Lemma only_asked_step (es : list Event) (m : Manager) (e : Event) :
  one_in_flight m → only_asked es m → only_asked (es ++ [e]) (step m e).
Proof.
  intros (Hready & Hwoken & Hsum & Hheld & Hsec & Hfree & Herr & Hret)
         (Hsent & Hsending & Hqueued).
  destruct m as [a ra ro rw lc lm [lk ws hw] rd sg tm st rt er].
  simpl in *. subst rd hw er.
  destruct e as [ma nr|i|b r|i].
  - (* a call of read *)
    unfold step. simpl. destruct lk; simpl.
    + asked_done.
    + rewrite Hfree by done.
      assert (sg = [] ∧ tm = []) as [-> ->].
      { destruct sg, tm; try done; exfalso;
          (assert (false = true) by (apply Hheld; auto)); discriminate. }
      unfold read_locked. simpl.
      destruct ((ma =? 0) && (nr =? 0)); simpl; asked_done.
  - (* a send returns *)
    unfold step. simpl.
    destruct sg as [|[[retries ma] nr] sg]; [simpl; asked_done|].
    destruct sg; [|simpl in Hsum; lia].
    destruct tm; [|simpl in Hsum; lia].
    assert (lk = true) as -> by (apply Hheld; auto).
    destruct i; simpl; [|asked_done].
    unfold read_sent, acquire. simpl. asked_done.
  - (* a record is delivered *)
    unfold step. simpl. asked_done.
  - (* a watchdog fires *)
    unfold step. simpl.
    destruct tm as [|[[delay ma] nr] tm]; [simpl; asked_done|].
    destruct tm; [|simpl in Hsum; lia].
    destruct sg; [|simpl in Hsum; lia].
    assert (lk = true) as -> by (apply Hheld; auto).
    assert (∃ k ws', ws = k :: ws') as (k & ws' & ->).
    { destruct ws; [|eauto]. exfalso.
      assert (second_acquire ∈ @nil Cont) as Hin by (by apply Hsec).
      by apply elem_of_nil in Hin. }
    destruct i; simpl; [|asked_done].
    assert (∀ a n, first_acquire a n ∈ k :: ws' → CallRead a n ∈ es)
      as Hasked by (apply Hqueued; auto).
    clear Hsec Hheld Hfree Hsum Hret Hqueued.
    assert (only_asked (es ++ [TimerWakes 0])
              (drain 1 (lock_release
                 (mkManager a ra ro rw lc lm (mkLock true (k :: ws') false)
                    [] [] [] st rt [])))) as Hrelease.
    { unfold lock_release, release. simpl.
      destruct k as [ma' nr'|]; simpl; [|asked_done].
      unfold read_locked. simpl.
      destruct ((ma' =? 0) && (nr' =? 0)); simpl; asked_done. }
    unfold lock_release, release in Hrelease. simpl in Hrelease.
    unfold _timer. simpl.
    destruct lc as [[| |]|];
      unfold _manage_get_all_cmd, _manage_get_one_cmd, lock_release, release;
      simpl.
    + destruct (calc_load_status a); simpl; [exact Hrelease|].
      destruct (ra <? RETRIES_ALL_MAX); simpl; [asked_done|].
      destruct (_next_missing_record _) as [[x|]|e] eqn:Hnext; simpl.
      * destruct (x =? lm); simpl.
        -- destruct (ro <? RETRIES_ONE_MAX); simpl; [asked_done|exact Hrelease].
        -- asked_done.
      * asked_done.
      * asked_done.
    + destruct (get ma a); simpl; [exact Hrelease|].
      destruct (ro <? RETRIES_ONE_MAX); simpl; [asked_done|exact Hrelease].
    + destruct (get ma a); simpl; [exact Hrelease|].
      destruct (ro <? RETRIES_ONE_MAX); simpl; [asked_done|exact Hrelease].
    + destruct (get ma a); simpl; [exact Hrelease|].
      destruct (ro <? RETRIES_ONE_MAX); simpl; [asked_done|exact Hrelease].
Qed.

Lemma only_asked_run (a : ALDB) (es : list Event) :
  only_asked es (run (init a) es).
Proof.
  induction es as [|e es IH] using rev_ind.
  - unfold only_asked. simpl.
    repeat match goal with |- _ ∧ _ => split end;
      intros; exfalso; eapply elem_of_nil; eauto.
  - rewrite run_app. simpl. apply only_asked_step; [|done].
    apply one_in_flight_run, one_in_flight_init.
Qed.

Lemma stalled_step (m : Manager) (e : Event) :
  stalled m → stalled (step m e) ∧ sent (step m e) = sent m.
Proof.
  intros (Hready & Hsending & Htimers & Hlocked).
  destruct m as [a ra ro rw lc lm [lk ws hw] rd sg tm st rt er].
  simpl in *. subst rd sg tm lk.
  destruct e as [ma nr|i|b r|i]; unfold step, stalled; simpl; done.
Qed.

Lemma stalled_run (es : list Event) (m : Manager) :
  stalled m → stalled (run m es) ∧ sent (run m es) = sent m.
Proof.
  revert m. induction es as [|e es IH]; intros m Hm; simpl; [done|].
  destruct (stalled_step m e Hm) as [Hstep Hsent].
  destruct (IH _ Hstep) as [Hrun Hsent']. split; [done|congruence].
Qed.

(** A watchdog that asks for a read again leaves the manager stalled: the
    read it asks for is queued for the gate, which nothing is left to
    release. *)
Lemma watchdog_asks_again (m : Manager) (i : nat) (mem_addr num_recs : Z) :
  one_in_flight m →
  Start mem_addr num_recs ∈ ready (handle (TimerWakes i) m) →
  stalled (step m (TimerWakes i)) ∧ sent (step m (TimerWakes i)) = sent m.
Proof.
  intros (Hready & Hwoken & Hsum & Hheld & Hsec & Hfree & Herr & Hret) Hasks.
  destruct m as [a ra ro rw lc lm [lk ws hw] rd sg tm st rt er].
  simpl in *. subst rd hw er.
  destruct tm as [|[[delay ma] nr] tm].
  { simpl in Hasks. by apply elem_of_nil in Hasks. }
  destruct tm; [|simpl in Hsum; lia].
  destruct sg; [|simpl in Hsum; lia].
  assert (lk = true) as -> by (apply Hheld; auto).
  destruct i; simpl in Hasks; [|by apply elem_of_nil in Hasks].
  clear Hsec Hheld Hfree Hsum Hret.
  assert (Start mem_addr num_recs
          ∈ ready (lock_release
                     (mkManager a ra ro rw lc lm (mkLock true ws false)
                        [] [] [] st rt [])) → False) as Hrelease.
  { unfold lock_release, release. simpl.
    destruct ws; simpl; intros Hin; [by apply elem_of_nil in Hin|].
    apply list_elem_of_singleton in Hin. discriminate Hin. }
  unfold lock_release, release in Hrelease. simpl in Hrelease.
  revert Hasks. unfold step, stalled. simpl. unfold _timer. simpl.
  destruct lc as [[| |]|];
    unfold _manage_get_all_cmd, _manage_get_one_cmd, lock_release, release;
    simpl.
  - destruct (calc_load_status a); simpl; [intros Hin; by destruct Hrelease|].
    destruct (ra <? RETRIES_ALL_MAX); simpl; [done|].
    destruct (_next_missing_record _) as [[x|]|e] eqn:Hnext; simpl.
    + destruct (x =? lm); simpl; [|done].
      destruct (ro <? RETRIES_ONE_MAX); simpl; [done|].
      intros Hin; by destruct Hrelease.
    + intros Hin. by apply elem_of_nil in Hin.
    + intros Hin. by apply elem_of_nil in Hin.
  - destruct (get ma a); simpl; [intros Hin; by destruct Hrelease|].
    destruct (ro <? RETRIES_ONE_MAX); simpl; [done|].
    intros Hin; by destruct Hrelease.
  - destruct (get ma a); simpl; [intros Hin; by destruct Hrelease|].
    destruct (ro <? RETRIES_ONE_MAX); simpl; [done|].
    intros Hin; by destruct Hrelease.
  - destruct (get ma a); simpl; [intros Hin; by destruct Hrelease|].
    destruct (ro <? RETRIES_ONE_MAX); simpl; [done|].
    intros Hin; by destruct Hrelease.
Qed.

(** X6. The reads the watchdogs ask for again are never sent.  When a
    watchdog calls [read] again, the manager is left with nothing under
    way and the gate held, and in every continuation of the run the
    commands handed to the read handler are those handed to it before the
    watchdog fired: neither the read asked for again nor any other is
    sent.  Each of them was asked for by a call of [read] from outside. *)
Theorem retries_are_never_sent (a : ALDB) (es later : list Event) (i : nat)
    (mem_addr num_recs : Z) :
  Start mem_addr num_recs ∈ ready (handle (TimerWakes i) (run (init a) es)) →
  sent (run (init a) (es ++ TimerWakes i :: later)) = sent (run (init a) es)
  ∧ stalled (run (init a) (es ++ TimerWakes i :: later))
  ∧ (∀ mem_addr' num_recs',
       (mem_addr', num_recs') ∈ sent (run (init a) (es ++ TimerWakes i :: later)) →
       CallRead mem_addr' num_recs' ∈ es).
Proof.
  intros Hasks. rewrite run_app.
  change (run (run (init a) es) (TimerWakes i :: later))
    with (run (step (run (init a) es) (TimerWakes i)) later).
  destruct (watchdog_asks_again (run (init a) es) i mem_addr num_recs)
    as [Hstalled Hsent]; [apply one_in_flight_run, one_in_flight_init|done|].
  destruct (stalled_run later _ Hstalled) as [Hlater Hsent'].
  rewrite Hsent', Hsent. split; [done|]. split; [done|].
  destruct (only_asked_run a es) as [Hasked _]. exact Hasked.
Qed.

End NoRetry.

(** * Further facts: the modem manager *)

Section ModemGate.
Import Asyncio Aldb Py Constants ImReadManager.

(** While its counter is at 0 the get-next loop leaves everything but the
    log of requests as it is. *)
Lemma get_next_loop_keeps (answers : nat → bool) (n : nat) (response : bool)
    (m : Manager) :
  _retries m = 0 →
  _retries (snd (get_next_loop answers n response m)) = 0
  ∧ _load_lock (snd (get_next_loop answers n response m)) = _load_lock m
  ∧ woken (snd (get_next_loop answers n response m)) = woken m
  ∧ errors (snd (get_next_loop answers n response m)) = errors m.
Proof.
  revert response m. induction n as [|n IH]; intros response m Hr; simpl.
  - by destruct (negb response && negb (_max_retries m)).
  - destruct (negb response && negb (_max_retries m)); [|done].
    destruct (IH (answers (length (sent m)))
                (set_retries (_retries m + 0) (set_sent (sent m ++ [GetNext]) m)))
      as (H1 & H2 & H3 & H4); [simpl; lia|].
    by rewrite H1, H2, H3, H4.
Qed.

* **WHAT THE EXERCISE ASKS**:
What you return should be exactly the lines above, starting at the one with "assert (sg = [] ∧ tm = []) as [-> ->]." and ending at the one with "-- destruct (ro", and nothing else.

* **ANSWER TO THIS TASK**:
      assert (sg = [] ∧ tm = []) as [-> ->].
      { destruct sg, tm; try done; exfalso;
          (assert (false = true) by (apply Hheld; auto)); discriminate. }
      unfold read_locked. simpl.
      destruct ((ma =? 0) && (nr =? 0)); simpl; asked_done.
  - (* a send returns *)
    unfold step. simpl.
    destruct sg as [|[[retries ma] nr] sg]; [simpl; asked_done|].
    destruct sg; [|simpl in Hsum; lia].
    destruct tm; [|simpl in Hsum; lia].
    assert (lk = true) as -> by (apply Hheld; auto).
    destruct i; simpl; [|asked_done].
    unfold read_sent, acquire. simpl. asked_done.
  - (* a record is delivered *)
    unfold step. simpl. asked_done.
  - (* a watchdog fires *)
    unfold step. simpl.
    destruct tm as [|[[delay ma] nr] tm]; [simpl; asked_done|].
    destruct tm; [|simpl in Hsum; lia].
    destruct sg; [|simpl in Hsum; lia].
    assert (lk = true) as -> by (apply Hheld; auto).
    assert (∃ k ws', ws = k :: ws') as (k & ws' & ->).
    { destruct ws; [|eauto]. exfalso.
      assert (second_acquire ∈ @nil Cont) as Hin by (by apply Hsec).
      by apply elem_of_nil in Hin. }
    destruct i; simpl; [|asked_done].
    assert (∀ a n, first_acquire a n ∈ k :: ws' → CallRead a n ∈ es)
      as Hasked by (apply Hqueued; auto).
    clear Hsec Hheld Hfree Hsum Hret Hqueued.
    assert (only_asked (es ++ [TimerWakes 0])
              (drain 1 (lock_release
                 (mkManager a ra ro rw lc lm (mkLock true (k :: ws') false)
                    [] [] [] st rt [])))) as Hrelease.
    { unfold lock_release, release. simpl.
      destruct k as [ma' nr'|]; simpl; [|asked_done].
      unfold read_locked. simpl.
      destruct ((ma' =? 0) && (nr' =? 0)); simpl; asked_done. }
    unfold lock_release, release in Hrelease. simpl in Hrelease.
    unfold _timer. simpl.
    destruct lc as [[| |]|];
      unfold _manage_get_all_cmd, _manage_get_one_cmd, lock_release, release;
      simpl.
    + destruct (calc_load_status a); simpl; [exact Hrelease|].
      destruct (ra <? RETRIES_ALL_MAX); simpl; [asked_done|].
      destruct (_next_missing_record _) as [[x|]|e] eqn:Hnext; simpl.
      * destruct (x =? lm); simpl.
        -- destruct (ro <? RETRIES_ONE_MAX); simpl; [asked_done|exact Hrelease].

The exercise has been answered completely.